Let me add a disclaimer here:
This is a personal weblog. The opinions expressed here represent my own and not those of my employer. I'm not going to tell you who my employer is, but if you happen to figure it out, I'm not representing them. Got it?
There. That's out of the way. I work for a game developer that is sort of notorious for not following traditional schedules or milestones. Our games ship when they're done, not when we say we'll ship them when we first start a project. This has been the single hardest adjustment to my style as a producer since I started with this organization. In my past positions, I live and die by the schedule. I've primarily worked on branded product that is tied to events: movie releases, ad campaigns, major sporting events, etc. Those dates do not change. The product that you deliver might change during the course of the project for a variety of reasons (contract signed late, customer made a change in the scope of work, approval process delays, as a few examples), but the date DOES NOT CHANGE.
It is bad enough at work that each clock on the floor is set to a different time - varying between 5-15 minutes ahead of the actual time. That doesn't solve anything, it just makes people MORE likely to ignore the clock and make excuses. I've never been a fan of the "I'll set my clock ahead, so that way if I snooze I can still be on-time" mentality. You're not actually fooling anyone.
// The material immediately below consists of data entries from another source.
(* ===== verification/BuilderSpec.v ===== *)
(** * The builder produces the rendered text

    [corm_build_sql] refines [render]: on a query whose buffers hold the
    clauses of an abstract query, the buffer ends up holding exactly the
    rendered statement, whatever the dialect and the operation. *)

From S2P Require Import Prelude Types Mem Strbuf Dialect Model Backend Query Builder.

(** ** Small facts *)

Lemma nonempty_slen s : nonempty s = (0 <? slen s).
Proof. unfold nonempty, slen. by destruct s. Qed.

Lemma str_count_slen c s : str_count c s <= slen s.
Proof.
  unfold slen. induction s as [|d s IH]; simpl; [lia|]. destruct (Ascii.eqb c d); lia.
Qed.

Lemma number_qmarks_app bt k l r :
  number_qmarks bt k (l +:+ r) =
    number_qmarks bt k l +:+ number_qmarks bt (k + str_count "?" l) r.
Proof.
  revert k. induction l as [|c l IH]; intros k.
  - simpl. by rewrite Z.add_0_r.
  - cbn [number_qmarks str_count]. change (String c l +:+ r) with (String c (l +:+ r)).
    cbn [number_qmarks]. destruct (Ascii.eqb "?" c).
    + rewrite IH, str_app_assoc, Z.add_assoc. done.
    + rewrite IH, Z.add_0_l. done.
Qed.

Lemma number_qmarks_none bt k s : str_count "?" s = 0 -> number_qmarks bt k s = s.
Proof.
  revert k. induction s as [|c s IH]; intros k; cbn [number_qmarks str_count]; [done|].
  destruct (Ascii.eqb "?" c); intros H.
  - pose proof (str_count_nonneg "?" s). lia.
  - by rewrite IH.
Qed.

Lemma i32_pretty_length z : in_i32 z -> slen (pretty z) <= 11.
Proof.
  unfold in_i32, slen. intros Hz. destruct z as [|p|p]; [simpl; lia| |].
  - pose proof (pretty_nonneg_length (Zpos p) 10 ltac:(lia) ltac:(lia)). lia.
  - change (pretty (Zneg p)) with ("-" +:+ pretty (Zpos p)). rewrite str_length_app.
    pose proof (pretty_nonneg_length (Zpos p) 10 ltac:(lia) ltac:(lia)). simpl. lia.
Qed.

(** ** Writer lemmas for the source's idioms *)

Section writers.
Context {S : Type}.
Implicit Types m : strbuf -> M S strbuf.

Lemma writes_cstr (X : strbuf) s (k : string -> strbuf -> M S strbuf) x :
  sb_repr X s -> no_nul s = true -> writes (k s) x ->
  writes (fun sb => s ← corm_strbuf_cstr X; k s sb) x.
Proof.
  intros Hr Hs Hk sb t w Ht Hf. destruct (Hk sb t w Ht Hf) as (sb' & y & w' & E & H).
  exists sb', y, w'. by run_with (cstr_spec X s w Hr Hs).
Qed.

Lemma writes_deref {A} (o : option A) a (k : A -> strbuf -> M S strbuf) x :
  o = Some a -> writes (k a) x -> writes (fun sb => a ← deref o; k a sb) x.
Proof. by intros ->. Qed.

Lemma writes_qident bt name :
  writes (S := S) (fun sql => qident sql bt name) (quoted bt name).
Proof. unfold qident, quoted. do 2 (eapply writes_seq; [apply writes_add|]). apply writes_add. Qed.

Lemma writes_when (b : bool) m x :
  writes m x -> writes (fun sb => if b then m sb else mret sb) (when b x).
Proof. intros H. unfold when. destruct b; [done|apply writes_nil]. Qed.

Lemma writes_opt_clause (X : strbuf) s fmt x :
  sb_repr X s -> no_nul s = true ->
  c_format fmt [FS s] = Some x -> slen x <= INT_MAX ->
  writes (S := S) (fun sql => opt_clause sql X fmt) (when (nonempty s) x).
Proof.
  intros Hr Hs Hx Hi. unfold opt_clause. rewrite nonempty_slen, (sb_repr_len _ _ Hr).
  apply (writes_when (0 <? slen s)).
  eapply (writes_cstr X s (fun s sql => sb_addf sql fmt [FS s])); [done..|].
  by apply writes_addf.
Qed.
My meetings start on time. I start talking when the designated time arrives, even if I'm talking to an empty room. And I do not repeat myself. If no one shows up by the time 15 minutes has passed, I walk out and I do not rush back in to cram through the topics when the tardy ones come looking for me. I will send a follow up e-mail that covers off on why no decisions were made, and propose a new time for the meeting. I've become a bit notorious for this, and it's becoming a less common occurrence that people are late, at least not to my meetings. I've heard muttering about "Oh, that's Rae's meeting. You better be on time because she will bust your balls if you're not!" and the like, but that's something I can live with.
To me, if you accept a meeting, you accept your role and responsibility in that conversation. Yes, things happen and if you call or text and say "I'm 5 minutes away, I apologize.", I will say thank you when you walk in the room. But just wandering in because you can't allocate your time and honor the commitments you make says that you do not respect me, you do not respect what I'm doing, and you don't respect yourself as a professional.
Doesn't that sound so admirable? Let me just say, this is something I've had to work VERY hard at. Ask my best friend, she can probably account for a year of her life spent waiting for me during our time sharing rides to school in Junior High and High School. She never left my ass, but she SHOULD have. I was always in a state of "hair on fire and ass is catching", I always had an excuse and and apology at the ready, and at some point, I finally grew out of it and started taking punctuality seriously.
So, here's the reality of my life today. Despite my best efforts, the ONLY PLACE I'M ACTUALLY ON TIME IS AT WORK. BabyBoy is 14 months old, and I haven't been on time to 99% of the things we have done since he was born. We were late to the birthing center tour. We were late the morning of his scheduled c-section birth, we were late to freakin' CHRISTMAS BRUNCH and we were bringing the main course! (Hubby's reasoning: "They can't start without us," which was technically true, because we had at the FOOD for 15 people, and we were nearly 45 minutes late! How rude can you possibly be?) I've become fanatical about being on time at work because it's the only place in my life where I feel like I have any control left.
There's got to be a balance here, somewhere. We're both adults, we're both professionals, we both understand the value of time. Starting our shared time together in a mad rush for the door, with me in a state of low-grade piss off because I've done all the work to prepare BabyBoy and straightened up the house and have STILL been kept waiting is no way to enjoy our time together. I've started padding the time I tell Hubby that we need to be places so at least we hit closer to on-time than we have in the past, but that feels manipulative and childish. Knowing our relationship, knowing myself, and knowing Hubby, the change will most likely have to be with me. We're not known for our ability to talk rationally and compromise. And that just makes me feel resentful. This isn't a topic like "what direction does the basket for zippy cup parts face in the dishwasher?", it's common courtesy. If you say you'll be somewhere, be there when you say you'll be there.
How do I get the point across without being a shrew? I hate being late. I think it's disrespectful and it makes me anxious and edgy to do everything in a manufactured emergency rush. It's that simple.